Show all lines of the entries in which the word "sells" is found.

───── Exercise material

(* ===== verification/Offer.v ===== *)
(** * The DRC order book

    [types/src/drc_offer.rs], [state-machine/src/drc_offer.rs].  An offer sells
    one asset for another; a new offer first crosses the resting offers of the
    opposite book, best rate and oldest first, and what is left may rest.  What a
    resting offer sells is set aside when it is placed: native DRC leaves the
    account, issued units are reserved on the owner's line.

    The crossing works on [Working], a cache of every record it reads: a record
    is loaded from the store once, changes are made in the cache, and [flush]
    writes the cache back as one batch.  The functions are written in a state
    and error monad over that cache. *)

From stdpp Require Import base gmap list fin_maps strings.
From Stdlib Require Import ZArith Lia.
From S2P Require Import Prelude Ordering Sums Types Finality Store Supply Accounts Objects Policy Trust.
Local Open Scope Z_scope.

Definition DRC_MAX_LIVE_OFFERS_PER_ACCOUNT : nat := 32.
Definition DRC_MAX_OFFERS_PER_BOOK : nat := 256.
Definition DRC_MAX_OFFER_MATCHES_PER_TX : nat := 16.
Definition DRC_MAX_OFFER_MATCHES_PER_BLOCK : nat := 64.
Definition DRC_OFFER_LIVE_STATE_VERSION : Z := 1.
Definition DRC_OFFER_CREATE_TICKET_VERSION : Z := 2.
Definition DRC_OFFER_CANCEL_TICKET_VERSION : Z := 2.
Definition DRC_OFFER_MAX_BLUE_SCORE_BOUND : Z := u64_max - 1.

(** ** Books and rates *)

Inductive DrcBookAsset := NativeDrc | Issued (a : IssuedAssetId).
#[export] Instance DrcBookAsset_eq_dec : EqDecision DrcBookAsset.
Proof. solve_decision. Defined.
Definition validate_book_asset (x : DrcBookAsset) : result string unit :=
  match x with
  | NativeDrc => Ok tt
  | Issued a => match validate_asset a with Ok u => Ok u | Err _ => Err "native DRC is not an issued asset"%string end
  end.
Definition is_native (x : DrcBookAsset) : bool := match x with NativeDrc => true | Issued _ => false end.
Definition issued (x : DrcBookAsset) : option IssuedAssetId := match x with NativeDrc => None | Issued a => Some a end.

Record DrcOfferBook := { bk_pays : DrcBookAsset; bk_gets : DrcBookAsset }.
#[export] Instance DrcOfferBook_eq_dec : EqDecision DrcOfferBook.
Proof. solve_decision. Defined.
Definition validate_book (b : DrcOfferBook) : result string unit :=
  validate_book_asset (bk_pays b) ;?
  validate_book_asset (bk_gets b) ;?
  ensure (negb (bool_decide (bk_pays b = bk_gets b))) "offer book must exchange two distinct assets"%string.
Definition opposite (b : DrcOfferBook) : DrcOfferBook := {| bk_pays := bk_gets b; bk_gets := bk_pays b |}.

Inductive DrcOfferFillMode := Buy | Sell.
Definition fill_mode_from_u8 (v : Z) : result string DrcOfferFillMode :=
  if v =? 1 then Ok Buy else if v =? 2 then Ok Sell else Err "unsupported offer fill mode"%string.
Inductive DrcOfferTimeInForce := GoodTillCancel | ImmediateOrCancel | FillOrKill.
#[export] Instance DrcOfferTimeInForce_eq_dec : EqDecision DrcOfferTimeInForce.
Proof. solve_decision. Defined.
Definition time_in_force_from_u8 (v : Z) : result string DrcOfferTimeInForce :=
  if v =? 1 then Ok GoodTillCancel else if v =? 2 then Ok ImmediateOrCancel else if v =? 3 then Ok FillOrKill
  else Err "unsupported offer time in force"%string.

(** Products of two [u64] fit in [u128]. *)
Definition offer_quality_better (gets_a pays_a gets_b pays_b : Z) : bool := gets_b * pays_a <? gets_a * pays_b.
Definition offers_cross (taker_gets taker_pays maker_gets maker_pays : Z) : bool :=
  if (taker_gets =? 0) || (taker_pays =? 0) || (maker_gets =? 0) || (maker_pays =? 0) then false
  else maker_pays * taker_pays <=? taker_gets * maker_gets.
Definition div_ceil (a b : Z) : Z := a / b + if a mod b =? 0 then 0 else 1.
Definition offer_fill_step (maker_gets maker_pays want_out budget_in : Z) : option (Z * Z) :=
  if (maker_gets =? 0) || (maker_pays =? 0) || (want_out =? 0) || (budget_in =? 0) then None
  else
    let want := Z.min want_out maker_gets in
    let budget := Z.min budget_in maker_pays in
    let out := Z.min want (budget * maker_gets / maker_pays) in
    if out =? 0 then None
    else
      let input := div_ceil (out * maker_pays) maker_gets in
      if (input =? 0) || (budget <? input) || (maker_pays <? input) then None
      else Some (as_u64 out, as_u64 input).
Definition validate_expiration (bound : option Z) : result string unit :=
  match bound with
  | Some score => ensure (negb ((score =? 0) || (DRC_OFFER_MAX_BLUE_SCORE_BOUND <? score))) "offer expiration is out of range"%string
  | None => Ok tt
  end.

──────────

-- Output below --
    [types/src/drc_offer.rs], [state-machine/src/drc_offer.rs].  An offer sells
    resting offer sells is set aside when it is placed: native DRC leaves the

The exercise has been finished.